Top of Material provided

(** * migrate_objects.py: copying storage objects between two projects

    A shallow embedding of [src/migrate_objects.py].  The script has two
    parts, and both are modelled:

    - lines 3-25 (imports, environment look-ups, the four constants and the
      two [create_client] calls) are kept as a list of statements, run by a
      small interpreter that resolves names in the module's globals the way
      Python does, so that the order of the statements matters;
    - lines 28-51 (the migration loop) are written as functions in a state
      and exception monad over a [world]: the two remote projects, the
      working directory, standard output and the log of calls made. *)

From Stdlib Require Import Strings.String Strings.Byte Lists.List.
From stdpp Require Import gmap strings list fin_maps.

Open Scope string_scope.
Open Scope list_scope.

(** ** Data *)

Abbreviation bytes := (list byte).

(** What lives in a storage project. *)
Record object := { oname : string; ocontent : bytes }.
Record bucket := { bname : string; bpublic : bool; bobjects : list object }.
Abbreviation project := (list bucket).

(** What the listing calls hand to the script: [bucket.name],
    [bucket.public] and [obj['name']]. *)
Record Bucket := { name : string; public : bool }.
Record Obj := { obj_name : string }.

(** Python values that occur at module level. *)
Inductive value :=
| VNone
| VBool (b : bool)
| VStr (s : string)
| VModule (m : string)
| VFunction (m f : string)
| VBuiltin (f : string)
| VClient (url key : value).

Inductive exn :=
| NameError (x : string)
| ModuleNotFoundError (m : string)
| ImportError (m x : string)
| AttributeError (x : string)
| TypeError (msg : string)
| OSError (msg : string)
| FileNotFoundError (path : string)
| StorageError (msg : string).

(** [str(e)] *)
Definition str (e : exn) : string :=
  match e with
  | NameError x => "name '" +:+ x +:+ "' is not defined"
  | ModuleNotFoundError m => "No module named '" +:+ m +:+ "'"
  | ImportError m x => "cannot import name '" +:+ x +:+ "' from '" +:+ m +:+ "'"
  | AttributeError x => "object has no attribute '" +:+ x +:+ "'"
  | TypeError msg => msg
  | OSError msg => msg
  | FileNotFoundError path =>
      "[Errno 2] No such file or directory: '" +:+ path +:+ "'"
  | StorageError msg => msg
  end.

Inductive client := old_supabase_client | new_supabase_client.

Inductive request :=
| ListBuckets
| ListObjects (b : string)
| CreateBucket (b : string) (pub : bool)
| Download (b path : string)
| Upload (b path file : string).

Inductive event :=
| CreateClient (url key : value)
| Storage (c : client) (r : request).

(** A fault injected into a call that leaves the process: [fmsg] is the text
    of the exception, [fpartial] the number of bytes that reached the disk
    when the call is a file write. *)
Record fault := { fmsg : string; fpartial : nat }.

(** The world the script runs in.  [pending] scripts the faults of the
    fallible calls to come, one entry per call, [None] for no fault; when it
    is exhausted nothing fails any more.  [calls] is in the order the calls
    were made. *)
Record world := {
  old_project : project;
  new_project : project;
  files : gmap string bytes;
  stdout : list string;
  calls : list event;
  pending : list (option fault)
}.

Definition project_of (c : client) (w : world) : project :=
  match c with
  | old_supabase_client => old_project w
  | new_supabase_client => new_project w
  end.

Definition with_project (c : client) (p : project) (w : world) : world :=
  match c with
  | old_supabase_client =>
      {| old_project := p; new_project := new_project w; files := files w;
         stdout := stdout w; calls := calls w; pending := pending w |}
  | new_supabase_client =>
      {| old_project := old_project w; new_project := p; files := files w;
         stdout := stdout w; calls := calls w; pending := pending w |}
  end.

Definition with_files (fs : gmap string bytes) (w : world) : world :=
  {| old_project := old_project w; new_project := new_project w; files := fs;
     stdout := stdout w; calls := calls w; pending := pending w |}.

Definition with_stdout (out : list string) (w : world) : world :=
  {| old_project := old_project w; new_project := new_project w;
     files := files w; stdout := out; calls := calls w;
     pending := pending w |}.

Definition with_calls (cs : list event) (w : world) : world :=
  {| old_project := old_project w; new_project := new_project w;
     files := files w; stdout := stdout w; calls := cs;
     pending := pending w |}.

Definition with_pending (fs : list (option fault)) (w : world) : world :=
  {| old_project := old_project w; new_project := new_project w;
     files := files w; stdout := stdout w; calls := calls w;
     pending := fs |}.

(** ** The monad: state passing over [world], with exceptions *)

Inductive result (A : Type) :=
| Ok (a : A)
| Err (e : exn).
Arguments Ok {A} a.
Arguments Err {A} e.

Definition M (A : Type) : Type := world -> result A * world.

#[global] Instance M_ret : MRet M := fun A a w => (Ok a, w).
#[global] Instance M_bind : MBind M := fun A B k m w =>
  match m w with
  | (Ok a, w1) => k a w1
  | (Err e, w1) => (Err e, w1)
  end.

Definition raise {A} (e : exn) : M A := fun w => (Err e, w).

(** [try: body  except: handler] *)
Definition try_except (body : M unit) (handler : exn -> M unit) : M unit :=
  fun w =>
    match body w with
    | (Ok tt, w1) => (Ok tt, w1)
    | (Err e, w1) => handler e w1
    end.

(** [for x in xs: body] *)
Fixpoint for_each {A} (xs : list A) (body : A -> M unit) : M unit :=
  match xs with
  | [] => mret tt
  | x :: rest => body x;; for_each rest body
  end.

(** The world with one more line on standard output. *)
Definition logged (line : string) (w : world) : world :=
  with_stdout (stdout w ++ [line]) w.

Definition print (line : string) : M unit :=
  fun w => (Ok tt, logged line w).

(** The world with one more call made. *)
Definition recorded (e : event) (w : world) : world :=
  with_calls (calls w ++ [e]) w.

Definition record (e : event) : M unit :=
  fun w => (Ok tt, recorded e w).

Definition next_fault : M (option fault) :=
  fun w =>
    match pending w with
    | [] => (Ok None, w)
    | f :: rest => (Ok f, with_pending rest w)
    end.

(** ** The storage service

    The client library ([supabase]) is not part of the repository.  Its
    five operations are modelled on a project held as a list of buckets;
    each can also be hit by a fault of the network, whatever the project
    holds. *)

Definition find_bucket (p : project) (b : string) : option bucket :=
  find (fun k => String.eqb (bname k) b) p.

Definition find_object (k : bucket) (path : string) : option object :=
  find (fun o => String.eqb (oname o) path) (bobjects k).

Definition lookup_object (p : project) (b path : string) : option bytes :=
  match find_bucket p b with
  | Some k => option_map ocontent (find_object k path)
  | None => None
  end.

(** Modelled from the spec: [list_buckets()] returns all buckets of the
    project. *)
Definition serve_list_buckets (p : project) : string + list Bucket * project :=
  inr (map (fun k => {| name := bname k; public := bpublic k |}) p, p).

(** Modelled from the spec: [create_bucket(name, public)] creates a bucket
    and fails if a bucket with that name already exists. *)
Definition serve_create_bucket (b : string) (pub : bool) (p : project)
  : string + unit * project :=
  match find_bucket p b with
  | Some _ => inl "The resource already exists"
  | None => inr (tt, p ++ [{| bname := b; bpublic := pub; bobjects := [] |}])
  end.

(** Modelled from the spec: [list_objects(bucket_name)] returns the object
    descriptors of the bucket and fails if the bucket does not exist. *)
Definition serve_list (b : string) (p : project)
  : string + list Obj * project :=
  match find_bucket p b with
  | Some k => inr (map (fun o => {| obj_name := oname o |}) (bobjects k), p)
  | None => inl "Bucket not found"
  end.

(** Modelled from the spec: [download(bucket_name, object_name)] returns the
    bytes of the object and fails if the object does not exist. *)
Definition serve_download (b path : string) (p : project)
  : string + bytes * project :=
  match lookup_object p b path with
  | Some data => inr (data, p)
  | None => inl "Object not found"
  end.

Bottom of Material provided

#### Task instructions
What lines above contain the word "Instance"? Please copy each one.

#### Solution for this problem
#[global] Instance M_ret : MRet M := fun A a w => (Ok a, w).
#[global] Instance M_bind : MBind M := fun A B k m w =>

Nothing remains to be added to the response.